§ What is being asked:
Lines of the listing that contain "special" need to be copied.
===============
(* ===== verification/HttpdUri.v ===== *)
(** * URI handlers of the HTTP server ([esp_http_server/src/httpd_uri.c])

    The table of registered handlers, the matching of URIs, and the choice of the
    handler of a request. Strings are their bytes up to the terminating 0. *)

From S2P Require Import Prelude EspErr.

#[local] Open Scope abort_scope.

Definition ESP_ERR_HTTPD_HANDLERS_FULL : esp_err_t := ESP_ERR_OTHER 0xb001.
Definition ESP_ERR_HTTPD_HANDLER_EXISTS : esp_err_t := ESP_ERR_OTHER 0xb002.
Definition ESP_ERR_HTTPD_ALLOC_MEM : esp_err_t := ESP_ERR_OTHER 0xb007.

Inductive httpd_err_code_t :=
| HTTPD_500_INTERNAL_SERVER_ERROR
| HTTPD_501_METHOD_NOT_IMPLEMENTED
| HTTPD_505_VERSION_NOT_SUPPORTED
| HTTPD_400_BAD_REQUEST
| HTTPD_401_UNAUTHORIZED
| HTTPD_403_FORBIDDEN
| HTTPD_404_NOT_FOUND
| HTTPD_405_METHOD_NOT_ALLOWED
| HTTPD_408_REQ_TIMEOUT
| HTTPD_411_LENGTH_REQUIRED
| HTTPD_414_URI_TOO_LONG
| HTTPD_431_REQ_HDR_FIELDS_TOO_LARGE.

Definition ASTERISK : Z := 42.
Definition QUESTION : Z := 63.

(** ** Matching *)

(** [strncmp(s1, s2, n) == 0]; past its end a string reads 0. *)
Fixpoint strncmp_eq (n : nat) (s1 s2 : list Z) : bool :=
  match n with
  | O => true
  | S n =>
      let c1 := default 0 (head s1) in
      let c2 := default 0 (head s2) in
      (c1 =? c2) && ((c1 =? 0) || strncmp_eq n (tail s1) (tail s2))
  end.

Definition char_at (s : list Z) (i : nat) : Z := default 0 (s !! i).

Definition httpd_uri_match_simple (uri1 uri2 : list Z) (len2 : nat) : bool :=
  (length uri1 =? len2)%nat && strncmp_eq len2 uri1 uri2.

Definition httpd_uri_match_wildcard (template uri : list Z) (len : nat) : bool :=
  let tpl_len := length template in
  let last := if (0 <? tpl_len)%nat then char_at template (tpl_len - 1) else 0 in
  let prevlast := if (1 <? tpl_len)%nat then char_at template (tpl_len - 2) else 0 in
  let asterisk := (last =? ASTERISK) || ((prevlast =? ASTERISK) && (last =? QUESTION)) in
  let quest := (last =? QUESTION) || ((prevlast =? QUESTION) && (last =? ASTERISK)) in
  let special := (Nat.b2n asterisk + Nat.b2n quest * 2)%nat in
  if (tpl_len <? special)%nat then false
  else
    let exact_match_chars := (tpl_len - special)%nat in
    if (len <? exact_match_chars)%nat then false
    else if negb quest then
      if negb asterisk && negb (len =? exact_match_chars)%nat then false
      else strncmp_eq exact_match_chars template uri
    else if (exact_match_chars <? len)%nat && negb (char_at template exact_match_chars =? char_at uri exact_match_chars) then false
    else if negb (strncmp_eq exact_match_chars template uri) then false
    else asterisk || (len <=? exact_match_chars + 1)%nat.

(** ** The table *)

Record httpd_uri_t := Uri { uri : list Z; method : Z; handler : nat; user_ctx : option nat }.

(** An element of [hd_calls]: null, a registered handler, or a pointer to memory
    that has been freed. *)
Inductive call_slot := Null | Call (h : httpd_uri_t) | Freed.

(** [hd_calls] has [config.max_uri_handlers] elements. *)
Record httpd_uris := HttpdUris {
  hd_calls : list call_slot;
  uri_match_fn : option (list Z -> list Z -> nat -> bool);
}.

Definition with_calls (calls : list call_slot) (hd : httpd_uris) : httpd_uris := HttpdUris calls (uri_match_fn hd).

Definition uri_matches (hd : httpd_uris) : list Z -> list Z -> nat -> bool := default httpd_uri_match_simple (uri_match_fn hd).

(** The loop of [httpd_find_uri_handler]; [None]: freed memory is read. *)
Fixpoint find_loop (hd : httpd_uris) (calls : list call_slot) (u : list Z) (uri_len : nat) (m : Z) (err : httpd_err_code_t) :
    option (option httpd_uri_t * httpd_err_code_t) :=
  match calls with
  | [] | Null :: _ => Some (None, err)
  | Freed :: _ => None
  | Call h :: calls =>
      if uri_matches hd (uri h) u uri_len then
        if method h =? m then Some (Some h, HTTPD_500_INTERNAL_SERVER_ERROR)
        else find_loop hd calls u uri_len m HTTPD_405_METHOD_NOT_ALLOWED
      else find_loop hd calls u uri_len m err
  end.

Definition httpd_find_uri_handler (hd : httpd_uris) (u : list Z) (uri_len : nat) (m : Z) :
    option (option httpd_uri_t * httpd_err_code_t) :=
  find_loop hd (hd_calls hd) u uri_len m HTTPD_404_NOT_FOUND.

(** The loop of [httpd_register_uri_handler]; the answers of [malloc] and [strdup]. *)
Fixpoint register_loop (calls : list call_slot) (h : httpd_uri_t) (malloc_ok strdup_ok : bool) : esp_err_t * list call_slot :=
  match calls with
  | [] => (ESP_ERR_HTTPD_HANDLERS_FULL, [])
  | Null :: calls =>
      if negb malloc_ok then (ESP_ERR_HTTPD_ALLOC_MEM, Null :: calls)
      else if negb strdup_ok then (ESP_ERR_HTTPD_ALLOC_MEM, Freed :: calls)
      else (ESP_OK, Call h :: calls)
  | c :: calls => let '(err, calls) := register_loop calls h malloc_ok strdup_ok in (err, c :: calls)
  end.

Definition httpd_register_uri_handler (hd : httpd_uris) (h : httpd_uri_t) (malloc_ok strdup_ok : bool) : option (esp_err_t * httpd_uris) :=
  let! r := httpd_find_uri_handler hd (uri h) (length (uri h)) (method h) in
  match fst r with
  | Some _ => Some (ESP_ERR_HTTPD_HANDLER_EXISTS, hd)
  | None =>
      let '(err, calls) := register_loop (hd_calls hd) h malloc_ok strdup_ok in
      Some (err, with_calls calls hd)
  end.

(** The handlers behind a removed one move up, then comes a null. *)
Fixpoint shift_loop (calls : list call_slot) : list call_slot :=
  match calls with
  | [] => [Null]
  | Null :: calls => Null :: Null :: calls
  | c :: calls => c :: shift_loop calls
  end.

Fixpoint unregister_loop (calls : list call_slot) (u : list Z) (m : Z) : option (esp_err_t * list call_slot) :=
  match calls with
  | [] | Null :: _ => Some (ESP_ERR_NOT_FOUND, calls)
  | Freed :: _ => None
  | Call h :: calls =>
      if (method h =? m) && bool_decide (uri h = u) then Some (ESP_OK, shift_loop calls)
      else let! r := unregister_loop calls u m in Some (fst r, Call h :: snd r)
  end.

Definition httpd_unregister_uri_handler (hd : httpd_uris) (u : list Z) (m : Z) : option (esp_err_t * httpd_uris) :=
  let! r := unregister_loop (hd_calls hd) u m in Some (fst r, with_calls (snd r) hd).

(** The loop of [httpd_unregister_uri] over [n] elements from [i] on; the result
    is the table, [i] and [j]. *)
Fixpoint unregister_uri_loop (n : nat) (calls : list call_slot) (u : list Z) (i j : nat) : option (list call_slot * nat * nat) :=
  match n with
  | O => Some (calls, i, j)
  | S n =>
      match calls !! i with
      | Some (Call h) =>
          if bool_decide (uri h = u) then unregister_uri_loop n (<[i := Null]> calls) u (S i) (S j)
          else unregister_uri_loop n (<[(i - j)%nat := Call h]> calls) u (S i) j
      | Some Null => Some (calls, i, j)
      | Some Freed | None => None
      end
  end.

Definition httpd_unregister_uri (hd : httpd_uris) (u : list Z) : option (esp_err_t * httpd_uris) :=
  let! r := unregister_uri_loop (length (hd_calls hd)) (hd_calls hd) u 0 0 in
  let '(calls, i, j) := r in
  let calls := foldl (fun calls k => <[k := Null]> calls) calls (seq (i - j) j) in
  Some (if (j =? 0)%nat then ESP_ERR_NOT_FOUND else ESP_OK, with_calls calls hd).

Fixpoint unregister_all_loop (calls : list call_slot) : option (list call_slot) :=
  match calls with
  | [] | Null :: _ => Some calls
  | Freed :: _ => None
  | Call h :: calls => let! calls := unregister_all_loop calls in Some (Null :: calls)
  end.

Definition httpd_unregister_all_uri_handlers (hd : httpd_uris) : option httpd_uris :=
  let! calls := unregister_all_loop (hd_calls hd) in Some (with_calls calls hd).

(** ** A request *)

(** What is done for a request: an error response, nothing, or a handler's call. *)
Inductive uri_action := RESPOND (err : httpd_err_code_t) | NO_PATH | INVOKE (h : httpd_uri_t).

(** [path] is the offset and length of the path in [req_uri], if the URL has one;
    [handle_err] and [invoke] are what responding and the handlers return. *)
Definition httpd_uri (hd : httpd_uris) (req_uri : list Z) (path : option (nat * nat)) (m : Z)
    (handle_err : httpd_err_code_t -> esp_err_t) (invoke : httpd_uri_t -> esp_err_t) : option (esp_err_t * uri_action) :=
  let! r := (match path with
             | Some (off, len) => httpd_find_uri_handler hd (drop off req_uri) len m
             | None => Some (None, HTTPD_500_INTERNAL_SERVER_ERROR)
             end) in
  match r with
  | (Some h, _) => Some (if negb (is_ok (invoke h)) then ESP_FAIL else ESP_OK, INVOKE h)
  | (None, HTTPD_404_NOT_FOUND) => Some (handle_err HTTPD_404_NOT_FOUND, RESPOND HTTPD_404_NOT_FOUND)
  | (None, HTTPD_405_METHOD_NOT_ALLOWED) => Some (handle_err HTTPD_405_METHOD_NOT_ALLOWED, RESPOND HTTPD_405_METHOD_NOT_ALLOWED)
  | (None, _) => Some (ESP_FAIL, NO_PATH)
  end.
===============
§ Solution to this task:
  let special := (Nat.b2n asterisk + Nat.b2n quest * 2)%nat in
  if (tpl_len <? special)%nat then false
    let exact_match_chars := (tpl_len - special)%nat in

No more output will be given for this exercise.